### [Task objective]
Once you reach the line containing "(a : CabArchive) (root" in the entries below, write out that line and each one after it down to the line containing "Proof. apply PyDict_set_nonempty. Qed.", exactly and with nothing added.

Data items
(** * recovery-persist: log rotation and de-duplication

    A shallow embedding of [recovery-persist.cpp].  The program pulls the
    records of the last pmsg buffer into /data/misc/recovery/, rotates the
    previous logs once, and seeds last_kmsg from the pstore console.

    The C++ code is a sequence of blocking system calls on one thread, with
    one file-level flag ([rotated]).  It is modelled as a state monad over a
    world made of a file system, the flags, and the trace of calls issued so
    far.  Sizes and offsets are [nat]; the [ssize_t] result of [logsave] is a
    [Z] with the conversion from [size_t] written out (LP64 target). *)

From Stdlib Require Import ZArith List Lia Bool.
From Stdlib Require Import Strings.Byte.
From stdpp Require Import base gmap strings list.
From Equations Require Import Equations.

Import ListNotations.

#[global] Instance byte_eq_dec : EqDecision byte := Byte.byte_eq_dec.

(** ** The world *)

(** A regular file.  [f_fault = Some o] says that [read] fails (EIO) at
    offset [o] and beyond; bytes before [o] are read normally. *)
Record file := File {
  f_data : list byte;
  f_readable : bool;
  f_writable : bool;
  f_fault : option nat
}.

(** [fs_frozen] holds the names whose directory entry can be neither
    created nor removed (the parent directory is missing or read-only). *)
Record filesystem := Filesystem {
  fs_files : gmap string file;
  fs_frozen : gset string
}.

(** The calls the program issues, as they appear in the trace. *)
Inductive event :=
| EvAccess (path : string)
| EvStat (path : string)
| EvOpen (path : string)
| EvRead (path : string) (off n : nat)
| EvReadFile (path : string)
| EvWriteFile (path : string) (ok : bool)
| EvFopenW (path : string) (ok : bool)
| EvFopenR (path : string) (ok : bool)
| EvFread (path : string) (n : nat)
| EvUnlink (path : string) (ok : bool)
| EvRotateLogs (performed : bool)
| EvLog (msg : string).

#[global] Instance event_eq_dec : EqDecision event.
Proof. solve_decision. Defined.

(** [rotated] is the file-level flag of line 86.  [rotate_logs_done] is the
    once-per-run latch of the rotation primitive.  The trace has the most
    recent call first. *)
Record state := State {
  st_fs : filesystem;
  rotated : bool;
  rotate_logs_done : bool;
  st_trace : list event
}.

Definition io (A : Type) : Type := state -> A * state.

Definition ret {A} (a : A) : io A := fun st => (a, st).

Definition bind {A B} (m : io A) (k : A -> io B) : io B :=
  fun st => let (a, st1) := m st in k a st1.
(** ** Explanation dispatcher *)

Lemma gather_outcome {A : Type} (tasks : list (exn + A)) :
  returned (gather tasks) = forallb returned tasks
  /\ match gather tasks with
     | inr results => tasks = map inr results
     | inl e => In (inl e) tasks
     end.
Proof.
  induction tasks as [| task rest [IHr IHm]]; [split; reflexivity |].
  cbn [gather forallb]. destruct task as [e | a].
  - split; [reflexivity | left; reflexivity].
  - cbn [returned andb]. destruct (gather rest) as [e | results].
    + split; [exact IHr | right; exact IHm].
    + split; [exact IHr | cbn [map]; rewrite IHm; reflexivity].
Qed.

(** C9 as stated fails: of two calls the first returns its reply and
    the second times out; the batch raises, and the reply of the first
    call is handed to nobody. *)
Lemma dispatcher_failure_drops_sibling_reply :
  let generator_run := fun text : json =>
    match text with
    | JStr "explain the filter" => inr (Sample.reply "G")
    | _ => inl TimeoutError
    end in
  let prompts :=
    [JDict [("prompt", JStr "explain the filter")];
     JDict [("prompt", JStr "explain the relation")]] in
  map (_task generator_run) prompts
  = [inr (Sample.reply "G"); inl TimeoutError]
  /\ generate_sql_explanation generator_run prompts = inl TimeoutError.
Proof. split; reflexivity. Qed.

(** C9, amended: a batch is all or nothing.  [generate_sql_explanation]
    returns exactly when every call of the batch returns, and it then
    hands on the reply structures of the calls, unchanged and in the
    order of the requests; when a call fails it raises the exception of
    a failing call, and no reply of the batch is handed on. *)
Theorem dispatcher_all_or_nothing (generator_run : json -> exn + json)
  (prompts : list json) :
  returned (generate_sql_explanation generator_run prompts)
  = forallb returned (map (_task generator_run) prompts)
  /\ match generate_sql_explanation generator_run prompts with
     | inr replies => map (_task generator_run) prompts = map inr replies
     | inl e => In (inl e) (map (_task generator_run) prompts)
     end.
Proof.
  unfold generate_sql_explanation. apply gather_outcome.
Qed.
--
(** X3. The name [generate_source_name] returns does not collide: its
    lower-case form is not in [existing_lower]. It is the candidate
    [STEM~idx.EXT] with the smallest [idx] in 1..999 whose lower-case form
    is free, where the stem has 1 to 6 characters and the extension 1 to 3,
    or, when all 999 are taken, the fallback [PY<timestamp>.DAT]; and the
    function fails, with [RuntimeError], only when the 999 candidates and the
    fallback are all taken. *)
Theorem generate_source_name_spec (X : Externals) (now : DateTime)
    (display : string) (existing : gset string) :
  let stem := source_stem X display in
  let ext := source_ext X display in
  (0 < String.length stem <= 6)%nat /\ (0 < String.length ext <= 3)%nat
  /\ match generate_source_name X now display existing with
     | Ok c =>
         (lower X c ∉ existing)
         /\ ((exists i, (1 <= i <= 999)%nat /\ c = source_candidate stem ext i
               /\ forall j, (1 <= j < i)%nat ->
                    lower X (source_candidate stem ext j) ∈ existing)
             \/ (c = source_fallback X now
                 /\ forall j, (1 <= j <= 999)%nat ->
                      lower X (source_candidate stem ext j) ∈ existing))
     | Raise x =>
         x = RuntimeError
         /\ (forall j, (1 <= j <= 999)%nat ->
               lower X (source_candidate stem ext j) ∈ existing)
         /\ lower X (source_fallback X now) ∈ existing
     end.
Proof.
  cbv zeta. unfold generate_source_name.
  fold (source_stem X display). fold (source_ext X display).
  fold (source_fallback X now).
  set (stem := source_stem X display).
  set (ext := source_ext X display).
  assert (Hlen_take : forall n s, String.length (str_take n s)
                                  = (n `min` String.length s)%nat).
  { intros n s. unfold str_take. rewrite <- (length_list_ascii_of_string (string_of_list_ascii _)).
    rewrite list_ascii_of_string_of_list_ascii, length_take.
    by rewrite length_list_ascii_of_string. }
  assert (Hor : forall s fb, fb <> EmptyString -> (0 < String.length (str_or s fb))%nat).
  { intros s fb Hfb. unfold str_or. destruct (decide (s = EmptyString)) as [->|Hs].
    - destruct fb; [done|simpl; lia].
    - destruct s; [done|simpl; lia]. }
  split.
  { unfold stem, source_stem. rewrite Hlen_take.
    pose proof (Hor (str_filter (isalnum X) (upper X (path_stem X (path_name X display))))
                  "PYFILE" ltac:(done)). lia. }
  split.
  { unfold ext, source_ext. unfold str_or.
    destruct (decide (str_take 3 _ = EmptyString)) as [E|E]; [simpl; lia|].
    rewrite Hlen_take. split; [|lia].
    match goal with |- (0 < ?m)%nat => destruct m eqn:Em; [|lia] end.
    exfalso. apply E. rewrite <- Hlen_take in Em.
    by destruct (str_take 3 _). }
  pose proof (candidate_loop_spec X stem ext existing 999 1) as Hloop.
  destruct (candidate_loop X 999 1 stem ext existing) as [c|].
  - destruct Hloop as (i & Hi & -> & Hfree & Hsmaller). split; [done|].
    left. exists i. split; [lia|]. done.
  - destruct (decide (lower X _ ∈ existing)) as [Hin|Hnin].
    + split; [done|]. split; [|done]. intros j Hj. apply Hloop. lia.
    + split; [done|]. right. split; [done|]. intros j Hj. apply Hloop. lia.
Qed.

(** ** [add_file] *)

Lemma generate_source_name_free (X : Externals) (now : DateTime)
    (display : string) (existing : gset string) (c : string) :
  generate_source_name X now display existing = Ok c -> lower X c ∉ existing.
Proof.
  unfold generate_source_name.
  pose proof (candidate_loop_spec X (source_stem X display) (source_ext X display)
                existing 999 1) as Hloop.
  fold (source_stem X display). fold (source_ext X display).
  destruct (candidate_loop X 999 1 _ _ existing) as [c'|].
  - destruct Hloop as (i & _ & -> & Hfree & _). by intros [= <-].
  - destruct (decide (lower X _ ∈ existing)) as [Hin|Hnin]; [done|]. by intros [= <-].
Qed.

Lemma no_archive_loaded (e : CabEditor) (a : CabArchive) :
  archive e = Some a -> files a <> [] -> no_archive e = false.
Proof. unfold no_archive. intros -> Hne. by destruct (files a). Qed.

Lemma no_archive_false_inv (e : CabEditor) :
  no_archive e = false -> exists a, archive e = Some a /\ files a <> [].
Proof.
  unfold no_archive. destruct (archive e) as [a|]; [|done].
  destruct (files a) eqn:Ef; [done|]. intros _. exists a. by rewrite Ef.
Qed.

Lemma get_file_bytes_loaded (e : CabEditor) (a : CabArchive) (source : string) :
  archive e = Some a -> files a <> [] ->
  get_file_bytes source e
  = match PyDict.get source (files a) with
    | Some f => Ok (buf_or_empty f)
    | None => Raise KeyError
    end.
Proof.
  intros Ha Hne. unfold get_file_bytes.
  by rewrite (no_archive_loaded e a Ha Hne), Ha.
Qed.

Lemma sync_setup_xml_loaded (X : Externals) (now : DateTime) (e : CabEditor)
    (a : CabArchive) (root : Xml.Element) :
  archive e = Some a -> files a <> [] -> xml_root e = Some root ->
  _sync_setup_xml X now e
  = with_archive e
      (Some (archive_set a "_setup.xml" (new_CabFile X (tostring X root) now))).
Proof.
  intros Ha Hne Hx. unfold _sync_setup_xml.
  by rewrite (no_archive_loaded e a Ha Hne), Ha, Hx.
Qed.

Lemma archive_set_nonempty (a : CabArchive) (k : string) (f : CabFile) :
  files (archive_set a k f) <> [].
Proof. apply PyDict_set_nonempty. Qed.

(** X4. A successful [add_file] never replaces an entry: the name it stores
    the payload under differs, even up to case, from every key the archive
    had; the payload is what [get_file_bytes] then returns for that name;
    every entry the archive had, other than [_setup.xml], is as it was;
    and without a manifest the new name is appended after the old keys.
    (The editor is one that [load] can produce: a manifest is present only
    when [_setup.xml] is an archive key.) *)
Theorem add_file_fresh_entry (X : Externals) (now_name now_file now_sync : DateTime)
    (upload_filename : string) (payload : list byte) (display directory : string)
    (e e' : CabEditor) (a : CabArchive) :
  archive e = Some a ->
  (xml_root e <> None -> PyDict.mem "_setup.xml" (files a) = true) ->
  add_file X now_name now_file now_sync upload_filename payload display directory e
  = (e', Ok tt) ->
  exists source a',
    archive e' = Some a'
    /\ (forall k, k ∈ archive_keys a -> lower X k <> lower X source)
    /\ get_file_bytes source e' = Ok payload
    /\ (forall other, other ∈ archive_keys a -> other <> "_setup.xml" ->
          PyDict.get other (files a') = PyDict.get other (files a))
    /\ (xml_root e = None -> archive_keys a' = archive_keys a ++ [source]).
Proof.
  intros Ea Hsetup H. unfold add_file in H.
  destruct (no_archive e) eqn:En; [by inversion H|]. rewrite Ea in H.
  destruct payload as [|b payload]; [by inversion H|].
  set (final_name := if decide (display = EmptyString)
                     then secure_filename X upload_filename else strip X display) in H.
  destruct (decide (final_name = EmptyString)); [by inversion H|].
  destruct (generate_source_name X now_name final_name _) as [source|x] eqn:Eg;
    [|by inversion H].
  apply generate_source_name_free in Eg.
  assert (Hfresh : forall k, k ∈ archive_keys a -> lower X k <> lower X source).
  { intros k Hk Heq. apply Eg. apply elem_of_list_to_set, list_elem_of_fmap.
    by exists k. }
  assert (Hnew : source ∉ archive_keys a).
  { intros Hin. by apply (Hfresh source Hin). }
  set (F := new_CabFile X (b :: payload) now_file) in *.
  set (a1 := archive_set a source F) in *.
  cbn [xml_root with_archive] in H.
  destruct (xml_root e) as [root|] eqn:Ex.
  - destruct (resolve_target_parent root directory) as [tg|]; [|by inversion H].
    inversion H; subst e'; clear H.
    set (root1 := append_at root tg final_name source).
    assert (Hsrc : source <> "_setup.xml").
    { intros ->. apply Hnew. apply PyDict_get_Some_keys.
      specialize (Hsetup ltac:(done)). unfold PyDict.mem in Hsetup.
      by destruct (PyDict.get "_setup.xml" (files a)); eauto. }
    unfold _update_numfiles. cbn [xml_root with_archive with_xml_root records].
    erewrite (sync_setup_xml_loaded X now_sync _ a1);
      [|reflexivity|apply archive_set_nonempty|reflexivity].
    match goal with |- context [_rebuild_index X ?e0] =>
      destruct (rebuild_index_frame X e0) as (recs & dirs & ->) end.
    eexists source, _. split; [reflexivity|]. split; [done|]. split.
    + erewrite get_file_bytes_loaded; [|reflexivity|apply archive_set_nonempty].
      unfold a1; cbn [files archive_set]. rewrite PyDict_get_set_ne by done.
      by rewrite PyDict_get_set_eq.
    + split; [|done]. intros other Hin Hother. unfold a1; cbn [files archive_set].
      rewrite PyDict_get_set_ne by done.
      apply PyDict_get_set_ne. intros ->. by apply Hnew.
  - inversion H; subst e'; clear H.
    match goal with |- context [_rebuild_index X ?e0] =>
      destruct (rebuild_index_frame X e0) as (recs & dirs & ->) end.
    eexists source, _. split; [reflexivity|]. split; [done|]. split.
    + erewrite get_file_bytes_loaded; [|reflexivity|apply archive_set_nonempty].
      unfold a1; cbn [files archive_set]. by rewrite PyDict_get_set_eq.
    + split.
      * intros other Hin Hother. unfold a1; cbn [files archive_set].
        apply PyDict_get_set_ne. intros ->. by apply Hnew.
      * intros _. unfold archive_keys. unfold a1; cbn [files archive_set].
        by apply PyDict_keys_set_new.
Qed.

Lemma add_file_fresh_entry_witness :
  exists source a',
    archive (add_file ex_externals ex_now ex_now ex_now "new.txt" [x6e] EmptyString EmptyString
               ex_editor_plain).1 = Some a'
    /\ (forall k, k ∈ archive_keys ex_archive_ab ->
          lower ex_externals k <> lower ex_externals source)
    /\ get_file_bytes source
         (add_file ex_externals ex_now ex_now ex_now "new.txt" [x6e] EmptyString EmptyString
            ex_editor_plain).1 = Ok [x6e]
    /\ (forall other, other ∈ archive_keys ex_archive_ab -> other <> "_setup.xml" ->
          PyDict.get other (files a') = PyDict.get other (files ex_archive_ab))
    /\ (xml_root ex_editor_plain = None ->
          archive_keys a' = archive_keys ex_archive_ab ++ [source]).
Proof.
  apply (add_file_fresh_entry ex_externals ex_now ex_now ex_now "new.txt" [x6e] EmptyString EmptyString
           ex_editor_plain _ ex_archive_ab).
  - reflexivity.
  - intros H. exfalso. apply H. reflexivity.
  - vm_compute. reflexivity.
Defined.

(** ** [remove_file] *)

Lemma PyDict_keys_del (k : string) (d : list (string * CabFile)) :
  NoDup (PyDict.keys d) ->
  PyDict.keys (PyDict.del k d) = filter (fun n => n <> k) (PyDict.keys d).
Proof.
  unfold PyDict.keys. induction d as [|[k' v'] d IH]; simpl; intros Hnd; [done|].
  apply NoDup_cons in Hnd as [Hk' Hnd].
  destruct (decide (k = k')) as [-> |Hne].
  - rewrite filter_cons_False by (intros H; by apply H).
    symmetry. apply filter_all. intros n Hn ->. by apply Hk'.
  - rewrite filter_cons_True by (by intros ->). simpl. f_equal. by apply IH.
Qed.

### [Task answer]
    (a : CabArchive) (root : Xml.Element) :
  archive e = Some a -> files a <> [] -> xml_root e = Some root ->
  _sync_setup_xml X now e
  = with_archive e
      (Some (archive_set a "_setup.xml" (new_CabFile X (tostring X root) now))).
Proof.
  intros Ha Hne Hx. unfold _sync_setup_xml.
  by rewrite (no_archive_loaded e a Ha Hne), Ha, Hx.
Qed.

Lemma archive_set_nonempty (a : CabArchive) (k : string) (f : CabFile) :
  files (archive_set a k f) <> [].
Proof. apply PyDict_set_nonempty. Qed.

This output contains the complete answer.